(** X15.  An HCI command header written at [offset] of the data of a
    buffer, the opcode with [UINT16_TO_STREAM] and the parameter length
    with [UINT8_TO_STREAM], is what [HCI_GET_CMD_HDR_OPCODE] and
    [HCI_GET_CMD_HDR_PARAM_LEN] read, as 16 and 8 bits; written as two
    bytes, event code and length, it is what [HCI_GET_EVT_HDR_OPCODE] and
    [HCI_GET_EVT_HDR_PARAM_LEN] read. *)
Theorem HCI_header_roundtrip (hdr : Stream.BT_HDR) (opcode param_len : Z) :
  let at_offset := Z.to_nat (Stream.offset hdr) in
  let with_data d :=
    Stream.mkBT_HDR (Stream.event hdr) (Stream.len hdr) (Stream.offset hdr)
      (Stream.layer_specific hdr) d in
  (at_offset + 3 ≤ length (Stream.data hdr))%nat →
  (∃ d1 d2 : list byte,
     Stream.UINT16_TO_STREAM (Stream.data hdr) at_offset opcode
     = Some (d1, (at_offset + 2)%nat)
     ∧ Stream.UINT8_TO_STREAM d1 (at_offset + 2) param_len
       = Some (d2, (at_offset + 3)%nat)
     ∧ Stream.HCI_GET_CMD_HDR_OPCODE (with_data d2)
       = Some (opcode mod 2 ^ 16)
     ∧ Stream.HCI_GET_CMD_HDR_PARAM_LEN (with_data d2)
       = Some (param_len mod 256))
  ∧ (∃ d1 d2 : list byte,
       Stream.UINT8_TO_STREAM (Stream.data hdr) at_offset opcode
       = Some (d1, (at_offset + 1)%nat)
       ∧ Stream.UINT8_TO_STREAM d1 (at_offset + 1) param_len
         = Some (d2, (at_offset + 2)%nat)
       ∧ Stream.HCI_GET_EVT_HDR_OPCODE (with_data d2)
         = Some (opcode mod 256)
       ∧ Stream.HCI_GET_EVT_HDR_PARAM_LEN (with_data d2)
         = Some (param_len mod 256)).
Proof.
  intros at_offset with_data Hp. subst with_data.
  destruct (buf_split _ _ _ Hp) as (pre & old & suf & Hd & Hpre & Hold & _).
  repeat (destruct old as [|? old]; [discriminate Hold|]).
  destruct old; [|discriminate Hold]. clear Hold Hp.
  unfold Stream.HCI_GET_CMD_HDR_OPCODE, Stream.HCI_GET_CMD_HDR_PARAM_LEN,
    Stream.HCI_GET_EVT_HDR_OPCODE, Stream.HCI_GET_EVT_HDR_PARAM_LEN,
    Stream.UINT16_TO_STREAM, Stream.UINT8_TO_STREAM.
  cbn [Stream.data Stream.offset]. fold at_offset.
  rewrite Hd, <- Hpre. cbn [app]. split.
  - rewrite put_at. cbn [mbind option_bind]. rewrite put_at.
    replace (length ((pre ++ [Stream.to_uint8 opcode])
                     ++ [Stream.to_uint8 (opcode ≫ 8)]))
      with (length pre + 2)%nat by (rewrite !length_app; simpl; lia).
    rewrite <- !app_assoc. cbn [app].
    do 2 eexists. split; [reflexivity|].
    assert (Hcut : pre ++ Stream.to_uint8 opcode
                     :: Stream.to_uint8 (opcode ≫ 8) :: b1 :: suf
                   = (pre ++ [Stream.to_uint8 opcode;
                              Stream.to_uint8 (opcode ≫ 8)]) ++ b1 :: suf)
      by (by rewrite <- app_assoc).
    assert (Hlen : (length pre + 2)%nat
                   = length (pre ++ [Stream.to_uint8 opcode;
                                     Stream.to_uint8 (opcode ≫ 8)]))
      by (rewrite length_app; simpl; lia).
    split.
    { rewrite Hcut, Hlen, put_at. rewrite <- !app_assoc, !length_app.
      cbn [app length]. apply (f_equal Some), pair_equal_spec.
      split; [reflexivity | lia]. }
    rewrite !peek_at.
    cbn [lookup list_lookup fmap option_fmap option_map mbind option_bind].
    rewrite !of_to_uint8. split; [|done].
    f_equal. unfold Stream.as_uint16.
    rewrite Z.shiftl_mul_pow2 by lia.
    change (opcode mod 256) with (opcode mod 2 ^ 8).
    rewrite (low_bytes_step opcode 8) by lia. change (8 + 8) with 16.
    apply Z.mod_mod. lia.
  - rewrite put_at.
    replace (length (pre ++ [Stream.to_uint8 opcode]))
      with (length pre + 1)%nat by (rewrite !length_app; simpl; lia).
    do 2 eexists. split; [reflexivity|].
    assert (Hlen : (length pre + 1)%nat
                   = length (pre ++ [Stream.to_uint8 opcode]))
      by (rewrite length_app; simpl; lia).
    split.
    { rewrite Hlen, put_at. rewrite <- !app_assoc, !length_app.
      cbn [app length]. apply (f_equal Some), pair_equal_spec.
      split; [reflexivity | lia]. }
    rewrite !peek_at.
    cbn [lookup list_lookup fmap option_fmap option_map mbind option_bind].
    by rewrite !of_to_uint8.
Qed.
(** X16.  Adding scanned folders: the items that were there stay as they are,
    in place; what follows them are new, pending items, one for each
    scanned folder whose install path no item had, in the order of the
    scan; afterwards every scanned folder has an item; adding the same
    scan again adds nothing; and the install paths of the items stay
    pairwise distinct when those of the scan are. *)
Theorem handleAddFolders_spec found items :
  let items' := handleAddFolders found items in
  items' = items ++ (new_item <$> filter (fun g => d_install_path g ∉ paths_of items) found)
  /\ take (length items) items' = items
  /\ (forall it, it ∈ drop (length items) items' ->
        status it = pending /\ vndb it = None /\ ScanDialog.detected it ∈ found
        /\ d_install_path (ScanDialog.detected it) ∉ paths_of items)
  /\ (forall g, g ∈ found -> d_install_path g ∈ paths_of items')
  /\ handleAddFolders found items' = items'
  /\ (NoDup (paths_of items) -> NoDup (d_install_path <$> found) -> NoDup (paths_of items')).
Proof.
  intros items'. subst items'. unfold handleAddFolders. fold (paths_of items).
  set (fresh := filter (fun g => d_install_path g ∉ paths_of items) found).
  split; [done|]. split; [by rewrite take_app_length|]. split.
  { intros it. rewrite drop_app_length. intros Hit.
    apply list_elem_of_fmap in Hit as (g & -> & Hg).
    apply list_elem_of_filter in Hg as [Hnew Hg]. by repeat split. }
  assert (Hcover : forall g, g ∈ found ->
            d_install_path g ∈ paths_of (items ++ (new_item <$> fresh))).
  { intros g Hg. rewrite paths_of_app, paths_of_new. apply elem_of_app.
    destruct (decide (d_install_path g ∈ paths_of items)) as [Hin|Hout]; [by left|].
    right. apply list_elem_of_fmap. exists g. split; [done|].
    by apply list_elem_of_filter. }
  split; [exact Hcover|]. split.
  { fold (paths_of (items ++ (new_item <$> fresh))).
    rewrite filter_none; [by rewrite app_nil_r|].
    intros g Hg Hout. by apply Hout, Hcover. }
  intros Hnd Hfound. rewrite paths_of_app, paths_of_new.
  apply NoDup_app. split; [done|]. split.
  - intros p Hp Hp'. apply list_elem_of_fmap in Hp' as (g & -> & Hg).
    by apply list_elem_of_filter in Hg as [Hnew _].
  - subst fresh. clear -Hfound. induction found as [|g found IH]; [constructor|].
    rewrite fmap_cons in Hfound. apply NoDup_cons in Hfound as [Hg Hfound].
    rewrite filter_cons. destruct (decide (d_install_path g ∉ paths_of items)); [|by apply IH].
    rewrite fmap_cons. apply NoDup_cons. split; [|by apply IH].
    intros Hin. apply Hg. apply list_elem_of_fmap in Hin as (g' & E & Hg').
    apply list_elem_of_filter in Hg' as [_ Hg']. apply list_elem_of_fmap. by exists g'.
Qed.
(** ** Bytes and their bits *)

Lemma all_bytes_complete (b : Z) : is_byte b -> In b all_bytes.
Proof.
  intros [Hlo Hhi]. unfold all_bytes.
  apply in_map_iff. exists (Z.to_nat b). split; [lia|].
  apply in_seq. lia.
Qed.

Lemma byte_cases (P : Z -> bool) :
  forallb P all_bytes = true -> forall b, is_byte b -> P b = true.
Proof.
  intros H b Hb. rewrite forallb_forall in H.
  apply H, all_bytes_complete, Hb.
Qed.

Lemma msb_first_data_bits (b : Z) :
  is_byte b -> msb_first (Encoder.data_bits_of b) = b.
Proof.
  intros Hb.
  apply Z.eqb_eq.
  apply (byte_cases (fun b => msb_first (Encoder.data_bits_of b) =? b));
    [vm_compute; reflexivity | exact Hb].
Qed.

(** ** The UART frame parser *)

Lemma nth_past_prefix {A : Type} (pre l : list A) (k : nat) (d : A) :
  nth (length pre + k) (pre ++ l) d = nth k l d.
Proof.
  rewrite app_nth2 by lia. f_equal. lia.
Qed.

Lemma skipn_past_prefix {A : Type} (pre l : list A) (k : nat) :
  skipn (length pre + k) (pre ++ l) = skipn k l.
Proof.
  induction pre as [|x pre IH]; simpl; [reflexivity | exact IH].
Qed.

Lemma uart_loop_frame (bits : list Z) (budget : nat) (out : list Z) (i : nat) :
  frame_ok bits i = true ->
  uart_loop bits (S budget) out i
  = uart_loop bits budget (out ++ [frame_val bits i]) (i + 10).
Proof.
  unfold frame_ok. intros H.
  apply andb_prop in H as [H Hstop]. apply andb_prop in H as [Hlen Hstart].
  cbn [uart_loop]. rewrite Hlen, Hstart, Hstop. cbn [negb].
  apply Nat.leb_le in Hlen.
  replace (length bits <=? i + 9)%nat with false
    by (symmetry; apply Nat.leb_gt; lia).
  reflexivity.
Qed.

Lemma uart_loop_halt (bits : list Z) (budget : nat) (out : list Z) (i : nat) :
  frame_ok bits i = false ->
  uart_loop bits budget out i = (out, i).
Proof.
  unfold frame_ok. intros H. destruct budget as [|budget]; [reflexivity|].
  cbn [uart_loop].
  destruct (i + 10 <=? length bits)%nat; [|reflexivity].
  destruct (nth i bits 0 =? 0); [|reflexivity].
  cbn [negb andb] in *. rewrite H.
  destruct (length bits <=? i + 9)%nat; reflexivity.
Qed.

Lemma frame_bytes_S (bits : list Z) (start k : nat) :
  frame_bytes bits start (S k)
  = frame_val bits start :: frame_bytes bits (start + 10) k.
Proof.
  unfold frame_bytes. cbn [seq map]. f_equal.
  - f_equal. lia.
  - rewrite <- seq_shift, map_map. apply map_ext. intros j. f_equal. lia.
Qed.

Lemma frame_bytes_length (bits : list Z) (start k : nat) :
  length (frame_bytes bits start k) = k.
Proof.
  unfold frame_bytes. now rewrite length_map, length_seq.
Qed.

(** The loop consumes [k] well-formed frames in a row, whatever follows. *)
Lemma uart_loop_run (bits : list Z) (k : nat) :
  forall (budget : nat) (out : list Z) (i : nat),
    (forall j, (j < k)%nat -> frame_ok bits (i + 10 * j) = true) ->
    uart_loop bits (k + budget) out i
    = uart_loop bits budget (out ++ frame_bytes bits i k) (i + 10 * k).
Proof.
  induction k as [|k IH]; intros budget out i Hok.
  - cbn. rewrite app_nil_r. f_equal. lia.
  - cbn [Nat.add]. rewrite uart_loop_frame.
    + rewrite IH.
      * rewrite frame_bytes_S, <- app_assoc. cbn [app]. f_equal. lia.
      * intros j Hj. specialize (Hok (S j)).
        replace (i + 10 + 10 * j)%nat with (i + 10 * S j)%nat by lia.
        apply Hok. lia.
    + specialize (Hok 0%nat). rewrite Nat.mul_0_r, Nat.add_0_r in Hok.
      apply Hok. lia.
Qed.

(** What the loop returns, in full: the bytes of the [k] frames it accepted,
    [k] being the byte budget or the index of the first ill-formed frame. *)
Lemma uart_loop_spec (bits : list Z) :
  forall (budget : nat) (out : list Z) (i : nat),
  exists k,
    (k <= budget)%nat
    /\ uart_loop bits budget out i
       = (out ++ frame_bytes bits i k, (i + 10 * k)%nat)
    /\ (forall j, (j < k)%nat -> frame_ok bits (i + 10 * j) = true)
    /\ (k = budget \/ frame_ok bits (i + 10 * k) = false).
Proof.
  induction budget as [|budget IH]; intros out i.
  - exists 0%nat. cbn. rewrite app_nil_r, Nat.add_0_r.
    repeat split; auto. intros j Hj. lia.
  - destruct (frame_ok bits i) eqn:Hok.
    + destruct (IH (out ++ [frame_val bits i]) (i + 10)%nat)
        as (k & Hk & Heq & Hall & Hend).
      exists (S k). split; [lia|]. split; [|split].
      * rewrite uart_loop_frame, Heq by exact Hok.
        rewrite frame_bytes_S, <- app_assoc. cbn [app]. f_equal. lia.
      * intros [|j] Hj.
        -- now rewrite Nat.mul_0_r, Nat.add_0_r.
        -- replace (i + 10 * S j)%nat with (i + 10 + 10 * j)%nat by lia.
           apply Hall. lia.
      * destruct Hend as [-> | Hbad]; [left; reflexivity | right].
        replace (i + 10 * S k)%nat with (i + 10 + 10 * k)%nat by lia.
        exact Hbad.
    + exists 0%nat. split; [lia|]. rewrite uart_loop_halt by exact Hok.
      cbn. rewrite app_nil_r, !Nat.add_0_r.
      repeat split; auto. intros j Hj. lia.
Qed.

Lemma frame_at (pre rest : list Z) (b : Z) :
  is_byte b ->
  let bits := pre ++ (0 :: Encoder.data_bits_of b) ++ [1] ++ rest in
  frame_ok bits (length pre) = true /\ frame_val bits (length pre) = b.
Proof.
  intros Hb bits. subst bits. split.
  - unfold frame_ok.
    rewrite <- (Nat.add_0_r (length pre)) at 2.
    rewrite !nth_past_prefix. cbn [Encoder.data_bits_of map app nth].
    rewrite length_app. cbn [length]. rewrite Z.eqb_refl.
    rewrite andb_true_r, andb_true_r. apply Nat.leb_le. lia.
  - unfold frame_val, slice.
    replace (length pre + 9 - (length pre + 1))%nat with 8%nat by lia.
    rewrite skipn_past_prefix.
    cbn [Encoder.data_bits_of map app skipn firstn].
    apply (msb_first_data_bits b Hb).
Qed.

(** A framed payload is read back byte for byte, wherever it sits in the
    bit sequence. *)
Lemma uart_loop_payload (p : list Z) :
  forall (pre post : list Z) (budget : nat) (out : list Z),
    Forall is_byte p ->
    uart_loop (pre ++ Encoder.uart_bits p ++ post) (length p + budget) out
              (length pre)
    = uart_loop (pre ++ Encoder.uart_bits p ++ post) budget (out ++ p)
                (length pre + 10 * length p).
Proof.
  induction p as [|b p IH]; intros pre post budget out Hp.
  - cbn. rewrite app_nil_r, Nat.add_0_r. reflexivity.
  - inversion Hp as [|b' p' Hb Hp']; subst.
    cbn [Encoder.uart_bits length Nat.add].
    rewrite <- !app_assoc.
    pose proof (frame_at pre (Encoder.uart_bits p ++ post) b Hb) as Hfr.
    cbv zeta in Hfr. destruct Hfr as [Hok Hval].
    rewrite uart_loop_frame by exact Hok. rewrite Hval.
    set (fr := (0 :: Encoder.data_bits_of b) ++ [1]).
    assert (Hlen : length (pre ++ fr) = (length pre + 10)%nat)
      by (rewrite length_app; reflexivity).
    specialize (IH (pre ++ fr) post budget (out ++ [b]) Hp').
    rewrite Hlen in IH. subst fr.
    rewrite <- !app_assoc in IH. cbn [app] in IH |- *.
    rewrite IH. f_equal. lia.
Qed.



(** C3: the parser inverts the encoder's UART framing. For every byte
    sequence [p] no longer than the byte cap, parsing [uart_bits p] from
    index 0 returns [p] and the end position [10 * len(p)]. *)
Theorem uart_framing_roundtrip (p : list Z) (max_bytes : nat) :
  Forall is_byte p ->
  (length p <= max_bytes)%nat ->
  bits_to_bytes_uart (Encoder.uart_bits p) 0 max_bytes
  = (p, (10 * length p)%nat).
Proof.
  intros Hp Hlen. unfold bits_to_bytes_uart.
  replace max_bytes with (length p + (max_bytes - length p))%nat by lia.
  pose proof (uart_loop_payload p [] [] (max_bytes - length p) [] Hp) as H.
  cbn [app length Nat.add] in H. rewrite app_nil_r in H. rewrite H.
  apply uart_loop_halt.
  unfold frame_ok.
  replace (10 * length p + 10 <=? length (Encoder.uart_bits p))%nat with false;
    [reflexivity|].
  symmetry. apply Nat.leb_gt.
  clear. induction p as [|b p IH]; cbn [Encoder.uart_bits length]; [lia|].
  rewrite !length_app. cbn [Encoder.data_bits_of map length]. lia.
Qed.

**Work request:** The line with "(d2, (at_offset + 2)%nat)" is the last to include; transcribe exactly every line from the top of the material above down to it.

**Solution to the exercise:**
(** X15.  An HCI command header written at [offset] of the data of a
    buffer, the opcode with [UINT16_TO_STREAM] and the parameter length
    with [UINT8_TO_STREAM], is what [HCI_GET_CMD_HDR_OPCODE] and
    [HCI_GET_CMD_HDR_PARAM_LEN] read, as 16 and 8 bits; written as two
    bytes, event code and length, it is what [HCI_GET_EVT_HDR_OPCODE] and
    [HCI_GET_EVT_HDR_PARAM_LEN] read. *)
Theorem HCI_header_roundtrip (hdr : Stream.BT_HDR) (opcode param_len : Z) :
  let at_offset := Z.to_nat (Stream.offset hdr) in
  let with_data d :=
    Stream.mkBT_HDR (Stream.event hdr) (Stream.len hdr) (Stream.offset hdr)
      (Stream.layer_specific hdr) d in
  (at_offset + 3 ≤ length (Stream.data hdr))%nat →
  (∃ d1 d2 : list byte,
     Stream.UINT16_TO_STREAM (Stream.data hdr) at_offset opcode
     = Some (d1, (at_offset + 2)%nat)
     ∧ Stream.UINT8_TO_STREAM d1 (at_offset + 2) param_len
       = Some (d2, (at_offset + 3)%nat)
     ∧ Stream.HCI_GET_CMD_HDR_OPCODE (with_data d2)
       = Some (opcode mod 2 ^ 16)
     ∧ Stream.HCI_GET_CMD_HDR_PARAM_LEN (with_data d2)
       = Some (param_len mod 256))
  ∧ (∃ d1 d2 : list byte,
       Stream.UINT8_TO_STREAM (Stream.data hdr) at_offset opcode
       = Some (d1, (at_offset + 1)%nat)
       ∧ Stream.UINT8_TO_STREAM d1 (at_offset + 1) param_len
         = Some (d2, (at_offset + 2)%nat)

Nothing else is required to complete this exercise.